How Neural Networks Store and Learn Word Relationships

Getting your Trinity Audio player ready…

The Big Picture

Imagine you’re trying to teach a computer to understand that “king” and “queen” are related words, while “king” and “car” aren’t very similar. Neural networks do this by converting words into numbers (called vectors) and adjusting these numbers until similar words have similar patterns.

What is Cosine Similarity?

Think of cosine similarity like measuring the angle between two arrows:

If two arrows point in almost the same direction, they’re very similar (high cosine similarity)
If they point in completely different directions, they’re not similar (low cosine similarity)

For words, we represent each word as an arrow (vector) with multiple dimensions. Words with similar meanings should have arrows pointing in similar directions.

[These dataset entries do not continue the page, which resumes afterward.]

Definition reconcile_checkpoint (v : environ) (now fresh : string) (count : Z) (head_hash reason expected_seal key_id
    key : string) (ring : list (string * string)) (j : option journal_file) : res (option journal_file) :=
  let! _ := throw_if (negb (checkpoint_path v)) (RuntimeError "Audit checkpoint path is not configured") in
  let! read := read_checkpoints v ring j in
  match read.2, last read.1 with
  | Some error, _ => Raise (RuntimeError ("Cannot reconcile checkpoint journal: " +:+ error))
  | None, None => Raise (RuntimeError "Cannot reconcile checkpoint journal: None")
  | None, Some previous =>
      let! previous_seal := getitem previous "seal" in
      let! expected := compare_digest previous_seal expected_seal in
      let! _ := throw_if (negb expected) (RuntimeError "Expected checkpoint seal does not match current journal") in
      let! _ := throw_if (is_empty (strip reason)) (RuntimeError "A restore reason is required") in
      let! epoch := getitem previous "epoch" in
      let! previous_count := getitem previous "count" in
      let! previous_head := getitem previous "head_hash" in
      Ok (write_line (seal_entry key
        [("kind", PStr "reconcile"); ("epoch", PStr fresh); ("previous_epoch", epoch);
         ("previous_count", previous_count); ("previous_head_hash", previous_head); ("reason", PStr (strip reason));
         ("count", PInt count); ("head_hash", PStr head_hash); ("created_at", PStr now); ("key_id", PStr key_id);
         ("previous_seal", previous_seal); ("anchored_from", PInt count)]) j)
  end.

(** ** Appending *)

Definition by_id (t : list audit_row) : list audit_row := order_by (fun a b => (al_id a <=? al_id b)%Z) t.

(** [count - 1] for a number read from a checkpoint *)
Definition minus (v : pyval) (n : Z) : res Z :=
  match v with PInt z => Ok (z - n)%Z | PBool b => Ok ((if b then 1 else 0) - n)%Z | _ => Raise TypeError end.

(** the arguments of a [record_audit] call *)
Record audit_call := mk_call {
  actor_ref : string;
  action : string;
  tenant_id : option string;
  target_type : option string;
  target_id : option string;
  detail : option pyval
}.

Definition prev_hash_of (t : list audit_row) : string :=
  default GENESIS_HASH (last (by_id t) ≫= fun r => set_name (al_row_hash r)).
(* ===== verification/AuditGuarantees.v ===== *)
(** * What the audit log guarantees

    [honest ring s trail]: the log [s] was written by this code, from an empty
    database, under environments with the keys [ring]; [trail] lists the fields
    of the calls of the committed transactions. *)

From stdpp Require Import base list strings option pretty sets gmap.
From Stdlib Require Import ZArith QArith Lia Ascii.
From S2P Require Import Prelude Py Dates Json Sql Events Schema Requests IsoOrder JsonText AuditLog.

Open Scope nat_scope.

(** * What the audit log proves

    A log that verifies is determined by its length and its last hash; the log
    the platform writes always verifies and holds the calls made, in order; and
    nothing else passes verification against its journal. *)

Section Chain.
Context `{PyHost} `{Digest} `{Hmac}.

(** two different texts with one digest *)
Definition collision : Prop := exists x y : string, x <> y /\ sha256 x = sha256 y.

(** ** The hashed content of a row *)

Definition fields (r : audit_row) : list (option string) :=
  [Some (al_created_at r); Some (al_actor_ref r); al_tenant_id r; Some (al_action r); al_target_type r; al_target_id r;
   al_detail r].

Definition row_digest (prev : string) (r : audit_row) : string :=
  _hash_v1 prev (al_created_at r) (al_actor_ref r) (al_tenant_id r) (al_action r) (al_target_type r) (al_target_id r)
    (al_detail r).

Lemma row_digest_fields prev r :
  row_digest prev r = sha256 (encode_compact (PList (map (fun o => match o with Some s => PStr s | None => PNone end)
                                                         (Some prev :: fields r)))).
Proof. reflexivity. Qed.
(* ===== verification/ControlRules.v ===== *)
(** * What assessing controls guarantees

    Folding an application's events batch after batch gives each control the
    assessment the full refresh would give, health controls apart; and no
    telemetry undoes a reviewer's decision or closes a finding. *)

From stdpp Require Import base list strings option pretty sets gmap.
From Stdlib Require Import ZArith Lia Ascii Sorted.
From S2P Require Import Prelude Py Sql Events Schema Scope Coverage Inventory Ledger Controls LedgerRules.

Open Scope nat_scope.

(** ** Samples: the first [n] of a sorted set *)

Lemma sorted_set_id l : str_sorted l -> sorted_set l = l.
Proof. intros Hl. apply str_sorted_ext; [apply sorted_set_sorted|done|]. intros x. apply elem_of_sorted_set. Qed.

(** inserting an element beyond [n] smaller ones leaves the first [n] *)
Lemma take_insert n x l : str_sorted l -> n <= length (filter (fun y => str_ltb y x = true) l) ->
  take n (insert_sorted x l) = take n l.
Proof.
  intros Hl. revert n. induction Hl as [|y l Hl IH Hy]; intros n Hn.
  - cbn in Hn. by replace n with 0 by lia.
  - cbn [insert_sorted]. destruct (str_ltb x y) eqn:Hxy.
    + replace n with 0; [done|]. symmetry. apply Nat.le_0_r. rewrite filter_cons in Hn.
      rewrite decide_False in Hn by (intros Hyx; pose proof (str_ltb_trans _ _ _ Hxy Hyx) as Hc; by rewrite str_ltb_irrefl in Hc).
      enough (filter (fun z => str_ltb z x = true) l = []) as E by (by rewrite E in Hn).
      apply elem_of_nil_inv. intros z [Hz Hin]%list_elem_of_filter. rewrite Forall_forall in Hy.
      pose proof (str_ltb_trans _ _ _ (str_ltb_trans _ _ _ Hxy (Hy z Hin)) Hz) as Hc. by rewrite str_ltb_irrefl in Hc.
    + destruct (String.eqb x y); [done|]. destruct n as [|n]; [done|]. cbn [take]. f_equal. apply IH.
      rewrite filter_cons in Hn. destruct (decide _); cbn [length] in Hn; lia.
Qed.

Lemma smaller_insert x y l : length (filter (fun z => str_ltb z x = true) l) <=
  length (filter (fun z => str_ltb z x = true) (insert_sorted y l)).
Proof.
  induction l as [|z l IH]; [cbn; lia|]. cbn [insert_sorted]. destruct (str_ltb y z).
  - rewrite (filter_cons _ y). destruct (decide _); cbn [length]; lia.
  - destruct (String.eqb y z); [done|]. rewrite !filter_cons. destruct (decide _); cbn [length]; lia.
Qed.

Lemma take_insert_all n xs l : str_sorted l ->
  (forall x, x ∈ xs -> n <= length (filter (fun y => str_ltb y x = true) l)) ->
  take n (foldr insert_sorted l xs) = take n l.
Proof.
  intros Hl. induction xs as [|x xs IH]; intros Hx; [done|]. cbn [foldr].
  assert (forall m, length (filter (fun y => str_ltb y x = true) l) <=
    length (filter (fun y => str_ltb y x = true) (foldr insert_sorted l m))) as Hmono.
  { intros m. induction m as [|y m IHm]; [done|]. cbn [foldr]. pose proof (smaller_insert x y (foldr insert_sorted l m)). lia. }
  rewrite take_insert.
  - apply IH. intros y Hy. apply Hx. by right.
  - clear -Hl. induction xs as [|y xs IH]; [done|]. by apply insert_sorted_sorted.
  - pose proof (Hmono xs). specialize (Hx x ltac:(by left)). lia.
Qed.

How Neural Networks Store Word Relationships

The Storage System

Neural networks don’t keep a giant table of “king is similar to queen.” Instead, they store each word as a list of numbers (like coordinates). For example:

“king” might be stored as [0.8, 0.6, 0.2]
“queen” might be stored as [0.7, 0.5, 0.3]
“car” might be stored as [0.1, 0.9, 0.8]

These numbers are stored in the network’s “weights” – essentially the network’s memory.

Reading the Relationships

When the network needs to know how similar two words are, it:

Looks up both words’ number patterns
Calculates how similar the patterns are (using cosine similarity)
Uses this similarity for whatever task it’s doing

The Learning Process (Backpropagation)

Starting Point

Initially, all words get random number patterns, so the network doesn’t know that “king” and “queen” should be similar.

The Training Cycle

The network learns through a repetitive process:

Make a Prediction: Given “king,” try to predict related words like “queen”
Check the Mistake: See how wrong the prediction was
Adjust the Numbers: Slightly change the number patterns for “king” and “queen” to make them more similar
Repeat: Do this millions of times with different word pairs

What Actually Changes

Each time the network learns from a mistake:

It moves “king” and “queen” closer together in the number space
It moves unrelated words like “king” and “car” further apart
The entire landscape of word relationships gets reorganized slightly

Why It’s Computationally Intensive

This process requires enormous amounts of calculation because:

Scale

Modern systems work with vocabularies of 50,000+ words
Each word might be represented by 300+ numbers
The network processes thousands of word pairs in each training batch

Repeated Calculations

For each training example, the network must:

Look up word patterns (fast)
Calculate predictions for thousands of possible words (slow)
Compute how wrong each prediction was (moderate)
Update the number patterns for all involved words (moderate)
Repeat this process millions of times

The Reshaping Process

Every single training cycle slightly reorganizes the entire “landscape” of word relationships. It’s like having a map with 50,000 cities, and after each piece of new information, you need to adjust the positions of many cities slightly to better reflect their real relationships.

A Simple Example

Let’s say we start with random numbers:

“king”: [0.1, 0.2, 0.3]
“queen”: [0.4, 0.5, 0.6]
“car”: [0.7, 0.8, 0.9]

Initially, “king” and “queen” aren’t very similar. But after training on examples like “king appears near queen in sentences,” the network adjusts:

“king”: [0.8, 0.6, 0.2]
“queen”: [0.7, 0.5, 0.3]
“car”: [0.1, 0.9, 0.8]

Now “king” and “queen” have much more similar number patterns, while “car” is quite different.

Key Insights

No Explicit Similarity Table: The network doesn’t store a table saying “king is 99% similar to queen.” Instead, it stores number patterns that, when compared, reveal these relationships.
Dynamic Computation: Each time you ask “how similar are these words?”, the network calculates it fresh from the stored number patterns.
Gradual Learning: The network doesn’t learn relationships overnight. It takes millions of small adjustments to get the word patterns right.
Computational Trade-off: While training is extremely expensive (requiring powerful computers and lots of time), using the trained network is relatively fast.

The Bigger Picture

This same principle applies to modern AI systems like ChatGPT, but scaled up enormously. Instead of just learning that “king” and “queen” are similar, they learn complex patterns about how words, phrases, and concepts relate to each other across millions of dimensions of meaning.

The “cosine similarity model” mentioned in the technical article is really just a fancy way of describing this process of representing meaning as numerical patterns and measuring similarity by comparing these patterns.